見出し画像

自分の玉(ぎょく)を探す

 玉石混淆から掘り出し物を探し出すのが大好きである。だからお目当ての物があるなら整理整頓された店を選ぶが、お宝探しのときは雑多な並びの店がいい。
 古道具屋。古本屋。古道具屋。ディスカウントストア。値引き商品のワゴン。蚤の市。次来たときも売ってるとは限らない、一期一会の出会い。たとえ出会いを逃し空振りしても、「今日こそは何かあるかも」と再来店。最早ギャンブルである。
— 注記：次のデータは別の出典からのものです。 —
(** The handlers throw plain [Error]s, told apart by their message:
    [new Error('Todo text cannot be empty')] is the validation error,
    [new Error('Todo not found')] the not-found error. *)
Definition ValidationError : Error := mkError "Todo text cannot be empty".
Definition NotFoundError : Error := mkError "Todo not found".

Definition addTodo (txt : JsString.t) : Action unit :=
  if negb (JsString.truthy (JsString.trim txt)) then
    throw ValidationError
  else
    db_insert (JsString.trim txt) ;;
    revalidatePath "/".

Definition toggleTodo (i : Z) : Action unit :=
  todo <- db_findFirst i ;;
  match todo with
  | None => throw NotFoundError
  | Some todo =>
      db_update (negb (completed todo)) i ;;
      revalidatePath "/"
  end.

Definition deleteTodo (i : Z) : Action unit :=
  db_delete i ;;
  revalidatePath "/".

(** [const allTodos = await db.query.todos.findMany({ orderBy:
    [desc(todos.createdAt)] })]: the list every viewer is shown. *)
Definition allTodos (w : World) : list Todo :=
  Sql.findManyOrderByCreatedAtDesc (ties w) (db w).

(** Run an action for its final world. *)
Definition exec {A} (m : Action A) (w : World) : World := snd (m w).

(** The environment moving the clock between two requests. *)
Definition setClock (now : Z) (w : World) : World :=
  {| db := db w; clock := now; trace := trace w; ties := ties w |}.

(** The database changing its mind about the rows the query does not
    order. *)
Definition setTies (tie : Todo -> Todo -> bool) (w : World) : World :=
  {| db := db w; clock := clock w; trace := trace w; ties := tie |}.

(* ================================================================== *)
(** ** The list view ([components/TodoList.tsx]) *)

Inductive TodoListView : Type :=
| EmptyView
| StatsView (active : nat) (completedCount : nat) (items : list Todo).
 それでもお宝探しはとても楽しい。探している時間が何より楽しいのだ。自分が見つけるのか向こうから呼ばれているのか。呼ばれていると考える方が好きなのだが、このあるかなしかの細い縁を手繰り寄せるように品物をかき分ける時間がわくわくする。玉と目が合い「これぞ」と震える瞬間、ドーパミンが溢れ出る。それに酔って気付くと余分な買い物をしていることもしばしばだ。売り手の戦略にまんまとハマっているが、それもまた良し。
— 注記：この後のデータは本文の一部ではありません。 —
(** X16: the in-memory adapter keeps one state for all entries.  After
    [push(path, state)] and then [back], the cursor is where it was and the
    location has the href of the entry it was on, but the keyed state of the
    push. *)
Theorem X16_memory_state_is_shared_by_entries h path st e :
  blockers h = [] -> queue h = [] -> memoryWellFormed (world h) ->
  JsArray.get (entries (world h)) (index (world h)) = Some e ->
  let h1 := exec (push mopts path st) h in
  let h2 := exec (history_back mopts) h1 in
  returns (push mopts path st) h = true
  /\ returns (history_back mopts) h1 = true
  /\ index (world h2) = index (world h)
  /\ location h2 = parseLocation e (Keyed st (draws (world h))).
Proof.
  intros Hb Hq Hwf He h1 h2.
  pose proof (memoryPushState_wellFormed path st _ Hwf) as Hwf1.
  destruct (memoryGetLocation_wellFormed _ Hwf1) as [l1 Hl1].
  assert (queueTask mopts (PushTask path st) h =
            (Normal tt,
             mkHistory (memoryPushState path st (world h)).1 l1
               (unsub h) (listeners h) (blockers h) [] (beforeUnload h)
               (notified h ++ listeners h) (consulted h))) as E1.
  { rewrite memory_queueTask by done. rewrite Hq. simpl.
    by rewrite (onUpdate_Some _ _ l1). }
  assert (h1 = (queueTask mopts (PushTask path st) h).2) as Eh1 by done.
  rewrite E1 in Eh1. simpl in Eh1.
  assert (queueTask mopts BackTask h1 =
            (Normal tt,
             mkHistory (memoryBack (world h1)).1
               (parseLocation e (Keyed st (draws (world h))))
               (unsub h1) (listeners h1) (blockers h1) [] (beforeUnload h1)
               (notified h1 ++ listeners h1) (consulted h1))) as E2.
  { rewrite memory_queueTask by (by rewrite Eh1).
    replace (queue h1) with (@nil (Task St)) by (by rewrite Eh1). simpl.
    rewrite (onUpdate_Some _ _
               (parseLocation e (Keyed st (draws (world h))))); [done |].
    rewrite Eh1. simpl. unfold commitAll, commit, memoryGetLocation; simpl.
    replace (index (world h) + 1 - 1) with (index (world h)) by lia.
    destruct Hwf as [_ Hc]. unfold cursorValid in Hc.
    rewrite get_push_old by lia. by rewrite He. }
  subst h2. unfold exec, returns, push, history_back.
  rewrite E1. fold (exec (queueTask mopts (PushTask path st)) h).
  change (exec (queueTask mopts (PushTask path st)) h) with h1.
  rewrite E2. simpl. rewrite Eh1. simpl.
  split; [done | split; [done | split; [lia | done]]].
Qed.

Lemma memory_commit_withinEnd t w :
  withinEnd w -> withinEnd (commit mopts t w).
Proof.
  intros [H0 Hi]. unfold withinEnd, commit.
  destruct t; simpl; try (split; lia).
  destruct (Z.leb_spec (JsArray.length (entries w)) (index w)); split; lia.
Qed.

(** X17: the cursor never runs past the last entry: whatever closures run,
    [back] included, the cursor stays at or before the last position. *)
Theorem X17_memory_cursor_never_passes_end w ts :
  withinEnd w -> withinEnd (commitAll mopts ts w).
Proof.
  revert w; induction ts as [|t ts IH]; intros w Hw; [done |].
  change (commitAll mopts (t :: ts) w)
    with (commitAll mopts ts (commit mopts t w)).
  apply IH. by apply memory_commit_withinEnd.
Qed.

Lemma memory_commit_noBack_atEnd t w :
  isBack t = false -> memoryWellFormed w -> atEnd w ->
  atEnd (commit mopts t w).
Proof.
  intros Ht [_ Hc] He. unfold atEnd, cursorValid, commit in *.
  destruct t; try done; simpl; try lia.
  destruct (Z.leb_spec (JsArray.length (entries w)) (index w)); lia.
Qed.

Lemma memory_commitAll_noBack_atEnd ts w :
  noBack ts -> memoryWellFormed w -> atEnd w ->
  atEnd (commitAll mopts ts w) /\ memoryWellFormed (commitAll mopts ts w).
Proof.
  revert w; induction ts as [|t ts IH]; intros w Hnb Hwf He; [done |].
  apply Forall_cons in Hnb as [Ht Hnb].
  change (commitAll mopts (t :: ts) w)
    with (commitAll mopts ts (commit mopts t w)).
  apply IH; [done | |].
  - by apply memory_commit_noBack_wellFormed.
  - by apply memory_commit_noBack_atEnd.
Qed.

(** X18: a history that never goes back shows what was pushed last.  From a
    well-formed history whose cursor is on the last entry, after any calls
    other than [back] a [push(path)] leaves the cursor on the last entry and
    [location] parsed from [path]. *)
Theorem X18_memory_push_at_end_shows_pushed_path h ts path st :
  blockers h = [] -> queue h = [] -> memoryWellFormed (world h) ->
  atEnd (world h) -> noBack ts ->
  let h' := issue mopts (ts ++ [PushTask path st]) h in
  atEnd (world h')
  /\ href (location h') = path
  /\ exists key, location h' = parseLocation path (Keyed st key).
Proof.
  intros Hb Hq Hwf He Hnb h'.
  assert (noBack (ts ++ [PushTask path st])) as Hnb'.
  { apply Forall_app. split; [done |]. by apply Forall_singleton. }
  destruct (memory_noBack_issue _ h Hb Hq Hwf Hnb')
    as (_ & Hw & _ & _ & _ & Hs).
  fold h' in Hw, Hs.
  assert (memoryGetLocation (world h') = Some (location h')) as Hsync.
  { apply Hs. left. by destruct ts. }
  rewrite Hw, commitAll_app in Hsync. rewrite Hw, commitAll_app.
  destruct (memory_commitAll_noBack_atEnd ts (world h) Hnb Hwf He)
    as [He1 Hwf1].
  set (w1 := commitAll mopts ts (world h)) in *.
  split; [by apply memory_commit_noBack_atEnd |].
  unfold commitAll, commit, memoryGetLocation in Hsync; simpl in Hsync.
  replace (index w1 + 1) with (JsArray.length (entries w1)) in Hsync
    by (unfold atEnd in He1; lia).
  rewrite get_push_new in Hsync. injection Hsync as <-.
  split; [done | by eexists].
Qed.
 アイコンに設定した羊もそんな玉のひとつ。雑貨屋のショーウィンドウ越しに一目惚れした。よく見ると瞳孔が横長ではなく丸なので、他の動物用に作られた目をつけられたのかもしれない。体を押すと鳴くらしいが、店での動作確認のときから鳴かなかった。そんなところが愛おしい。買ったときに名前をつけたのだが、変に凝った名前をつけたせいで馴染まず今や覚えていない。アイコンで私の代理を務めてくれることから、改めて「メェ」と呼ぶことにした。10年近く昔の出会いが思わぬ形で現在に繋がる。こんな面白いことが起こるから、お宝探しはやめられない。

この記事が気に入ったらサポートをしてみませんか?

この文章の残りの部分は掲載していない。